• [INSTRUCTIONS TO FOLLOW] Lines to return, exactly: from the line with "(* ===== verification/SafetyLog.v ===== *)" to the line with "let doe := (z - era * 146097)%Z in" in the entries below, both included.

• [MATERIAL FOR THIS TASK]
Content starts

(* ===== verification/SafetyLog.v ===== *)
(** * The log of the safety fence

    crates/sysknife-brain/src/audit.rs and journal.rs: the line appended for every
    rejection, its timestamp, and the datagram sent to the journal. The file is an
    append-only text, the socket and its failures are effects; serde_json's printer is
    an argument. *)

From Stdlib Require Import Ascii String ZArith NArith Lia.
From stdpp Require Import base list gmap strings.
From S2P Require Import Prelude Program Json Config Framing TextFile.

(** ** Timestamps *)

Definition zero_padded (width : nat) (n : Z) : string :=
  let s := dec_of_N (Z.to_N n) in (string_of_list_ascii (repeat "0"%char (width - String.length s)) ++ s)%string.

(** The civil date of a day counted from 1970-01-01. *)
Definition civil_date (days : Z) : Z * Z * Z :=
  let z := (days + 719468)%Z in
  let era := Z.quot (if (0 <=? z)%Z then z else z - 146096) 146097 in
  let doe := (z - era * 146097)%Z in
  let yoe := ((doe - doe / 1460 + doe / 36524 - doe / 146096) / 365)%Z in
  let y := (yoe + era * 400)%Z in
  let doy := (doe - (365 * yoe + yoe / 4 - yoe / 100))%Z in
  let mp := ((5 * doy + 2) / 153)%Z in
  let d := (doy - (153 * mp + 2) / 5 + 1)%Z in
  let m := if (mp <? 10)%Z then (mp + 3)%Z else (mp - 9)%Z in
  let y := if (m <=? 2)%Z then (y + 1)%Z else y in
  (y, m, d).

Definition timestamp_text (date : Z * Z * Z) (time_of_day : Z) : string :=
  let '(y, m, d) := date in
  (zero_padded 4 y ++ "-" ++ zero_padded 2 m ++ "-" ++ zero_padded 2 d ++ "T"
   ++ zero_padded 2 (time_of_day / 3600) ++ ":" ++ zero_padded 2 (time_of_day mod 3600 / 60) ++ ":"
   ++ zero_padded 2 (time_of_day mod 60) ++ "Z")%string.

Content ends
Content starts

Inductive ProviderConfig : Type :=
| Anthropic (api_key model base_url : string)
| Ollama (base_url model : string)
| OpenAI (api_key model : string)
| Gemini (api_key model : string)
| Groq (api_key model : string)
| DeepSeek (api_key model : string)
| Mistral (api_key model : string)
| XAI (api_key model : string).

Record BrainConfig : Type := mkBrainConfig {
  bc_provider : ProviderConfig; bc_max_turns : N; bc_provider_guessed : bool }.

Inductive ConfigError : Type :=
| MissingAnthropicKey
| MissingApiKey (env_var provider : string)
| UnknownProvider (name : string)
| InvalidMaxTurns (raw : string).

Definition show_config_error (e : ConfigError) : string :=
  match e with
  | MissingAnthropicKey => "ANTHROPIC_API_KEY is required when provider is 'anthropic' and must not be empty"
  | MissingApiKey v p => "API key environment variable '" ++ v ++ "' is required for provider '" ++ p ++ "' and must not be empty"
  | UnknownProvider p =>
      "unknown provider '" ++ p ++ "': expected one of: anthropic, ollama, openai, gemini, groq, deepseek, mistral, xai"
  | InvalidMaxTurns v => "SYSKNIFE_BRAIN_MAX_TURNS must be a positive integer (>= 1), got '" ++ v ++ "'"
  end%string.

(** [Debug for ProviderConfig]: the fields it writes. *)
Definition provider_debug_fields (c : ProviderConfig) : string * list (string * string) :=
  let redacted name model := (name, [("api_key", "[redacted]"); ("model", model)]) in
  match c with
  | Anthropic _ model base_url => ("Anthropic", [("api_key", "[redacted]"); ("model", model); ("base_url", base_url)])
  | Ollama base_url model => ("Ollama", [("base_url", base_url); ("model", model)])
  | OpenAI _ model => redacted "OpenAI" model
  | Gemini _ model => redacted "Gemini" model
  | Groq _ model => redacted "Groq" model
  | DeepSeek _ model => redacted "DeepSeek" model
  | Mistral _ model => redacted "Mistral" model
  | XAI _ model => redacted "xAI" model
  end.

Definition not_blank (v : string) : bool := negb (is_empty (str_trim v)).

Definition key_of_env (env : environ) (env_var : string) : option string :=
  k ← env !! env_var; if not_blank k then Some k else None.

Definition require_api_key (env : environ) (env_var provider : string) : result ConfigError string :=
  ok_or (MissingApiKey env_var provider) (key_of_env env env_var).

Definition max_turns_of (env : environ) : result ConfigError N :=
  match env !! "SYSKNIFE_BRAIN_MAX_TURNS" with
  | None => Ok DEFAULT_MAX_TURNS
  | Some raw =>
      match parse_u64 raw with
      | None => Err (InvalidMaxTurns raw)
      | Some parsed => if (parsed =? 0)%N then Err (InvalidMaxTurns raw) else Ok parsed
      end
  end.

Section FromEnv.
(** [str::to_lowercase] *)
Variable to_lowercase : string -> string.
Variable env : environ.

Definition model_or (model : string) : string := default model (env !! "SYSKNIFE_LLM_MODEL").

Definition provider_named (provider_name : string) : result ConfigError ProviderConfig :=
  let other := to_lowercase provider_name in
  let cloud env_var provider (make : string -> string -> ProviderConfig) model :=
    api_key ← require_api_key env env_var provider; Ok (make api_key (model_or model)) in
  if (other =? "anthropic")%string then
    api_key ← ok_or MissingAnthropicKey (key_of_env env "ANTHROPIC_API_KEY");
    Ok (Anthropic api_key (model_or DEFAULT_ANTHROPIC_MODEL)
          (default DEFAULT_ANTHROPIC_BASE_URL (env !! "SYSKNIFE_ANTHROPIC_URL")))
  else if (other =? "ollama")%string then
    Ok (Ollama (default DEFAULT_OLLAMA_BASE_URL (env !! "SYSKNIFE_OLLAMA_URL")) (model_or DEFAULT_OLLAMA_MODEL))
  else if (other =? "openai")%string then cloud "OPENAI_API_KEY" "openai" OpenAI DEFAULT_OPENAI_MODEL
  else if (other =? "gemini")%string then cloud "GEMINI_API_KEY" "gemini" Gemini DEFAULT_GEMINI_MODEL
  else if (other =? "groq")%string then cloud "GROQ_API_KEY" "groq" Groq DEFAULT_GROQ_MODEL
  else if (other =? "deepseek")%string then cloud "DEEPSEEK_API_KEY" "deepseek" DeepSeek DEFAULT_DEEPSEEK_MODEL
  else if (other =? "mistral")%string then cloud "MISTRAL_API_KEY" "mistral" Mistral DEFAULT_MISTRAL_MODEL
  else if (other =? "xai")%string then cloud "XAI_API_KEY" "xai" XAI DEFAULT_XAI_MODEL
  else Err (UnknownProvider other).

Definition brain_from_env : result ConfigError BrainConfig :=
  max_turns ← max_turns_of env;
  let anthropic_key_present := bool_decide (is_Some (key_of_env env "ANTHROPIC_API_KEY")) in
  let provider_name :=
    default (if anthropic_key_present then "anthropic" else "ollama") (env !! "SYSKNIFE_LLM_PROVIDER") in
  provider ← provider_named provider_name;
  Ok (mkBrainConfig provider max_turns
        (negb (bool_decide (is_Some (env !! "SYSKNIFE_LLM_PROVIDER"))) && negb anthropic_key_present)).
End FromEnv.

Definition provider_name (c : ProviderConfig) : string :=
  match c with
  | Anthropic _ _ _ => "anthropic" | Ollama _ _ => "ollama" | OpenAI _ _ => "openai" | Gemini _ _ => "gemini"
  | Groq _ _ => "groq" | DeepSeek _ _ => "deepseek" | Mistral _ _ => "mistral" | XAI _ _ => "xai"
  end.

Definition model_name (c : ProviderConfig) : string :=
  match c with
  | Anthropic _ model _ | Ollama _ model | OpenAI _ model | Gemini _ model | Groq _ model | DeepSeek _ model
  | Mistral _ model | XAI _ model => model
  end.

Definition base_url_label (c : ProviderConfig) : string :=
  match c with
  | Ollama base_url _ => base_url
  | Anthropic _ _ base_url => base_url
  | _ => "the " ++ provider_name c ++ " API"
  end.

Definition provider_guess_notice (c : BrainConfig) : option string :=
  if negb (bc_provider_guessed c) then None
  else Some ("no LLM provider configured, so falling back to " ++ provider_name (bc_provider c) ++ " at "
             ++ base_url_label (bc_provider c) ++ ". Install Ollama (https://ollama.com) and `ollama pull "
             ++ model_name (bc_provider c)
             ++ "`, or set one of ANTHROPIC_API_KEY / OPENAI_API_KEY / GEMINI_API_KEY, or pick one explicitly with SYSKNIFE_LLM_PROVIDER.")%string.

Content ends
Content starts

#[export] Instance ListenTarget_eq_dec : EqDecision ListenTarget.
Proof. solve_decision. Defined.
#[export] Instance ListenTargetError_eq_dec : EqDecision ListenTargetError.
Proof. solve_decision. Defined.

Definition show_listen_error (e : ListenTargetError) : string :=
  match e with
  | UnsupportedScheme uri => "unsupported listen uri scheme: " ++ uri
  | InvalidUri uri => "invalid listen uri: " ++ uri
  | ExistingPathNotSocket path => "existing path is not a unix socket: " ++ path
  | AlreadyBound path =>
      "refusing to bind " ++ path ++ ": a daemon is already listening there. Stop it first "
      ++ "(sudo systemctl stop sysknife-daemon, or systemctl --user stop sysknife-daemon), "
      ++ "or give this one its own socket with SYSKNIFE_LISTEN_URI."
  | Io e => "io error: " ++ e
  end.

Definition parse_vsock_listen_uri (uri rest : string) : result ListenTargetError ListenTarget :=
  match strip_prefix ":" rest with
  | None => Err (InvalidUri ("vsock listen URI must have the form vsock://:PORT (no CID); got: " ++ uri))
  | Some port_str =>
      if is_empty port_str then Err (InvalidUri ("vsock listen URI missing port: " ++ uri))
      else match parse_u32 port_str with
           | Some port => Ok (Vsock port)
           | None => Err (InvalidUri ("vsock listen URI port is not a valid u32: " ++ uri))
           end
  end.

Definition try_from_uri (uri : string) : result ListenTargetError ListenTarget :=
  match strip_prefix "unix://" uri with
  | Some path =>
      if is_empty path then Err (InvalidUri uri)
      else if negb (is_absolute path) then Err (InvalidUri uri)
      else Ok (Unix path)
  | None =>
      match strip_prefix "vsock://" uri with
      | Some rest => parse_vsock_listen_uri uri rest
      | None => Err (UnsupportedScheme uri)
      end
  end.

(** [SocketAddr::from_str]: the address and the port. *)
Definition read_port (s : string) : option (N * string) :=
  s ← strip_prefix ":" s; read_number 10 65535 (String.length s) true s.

Content ends

• [SOLUTION]
(* ===== verification/SafetyLog.v ===== *)
(** * The log of the safety fence

    crates/sysknife-brain/src/audit.rs and journal.rs: the line appended for every
    rejection, its timestamp, and the datagram sent to the journal. The file is an
    append-only text, the socket and its failures are effects; serde_json's printer is
    an argument. *)

From Stdlib Require Import Ascii String ZArith NArith Lia.
From stdpp Require Import base list gmap strings.
From S2P Require Import Prelude Program Json Config Framing TextFile.

(** ** Timestamps *)

Definition zero_padded (width : nat) (n : Z) : string :=
  let s := dec_of_N (Z.to_N n) in (string_of_list_ascii (repeat "0"%char (width - String.length s)) ++ s)%string.

(** The civil date of a day counted from 1970-01-01. *)
Definition civil_date (days : Z) : Z * Z * Z :=
  let z := (days + 719468)%Z in
  let era := Z.quot (if (0 <=? z)%Z then z else z - 146096) 146097 in
  let doe := (z - era * 146097)%Z in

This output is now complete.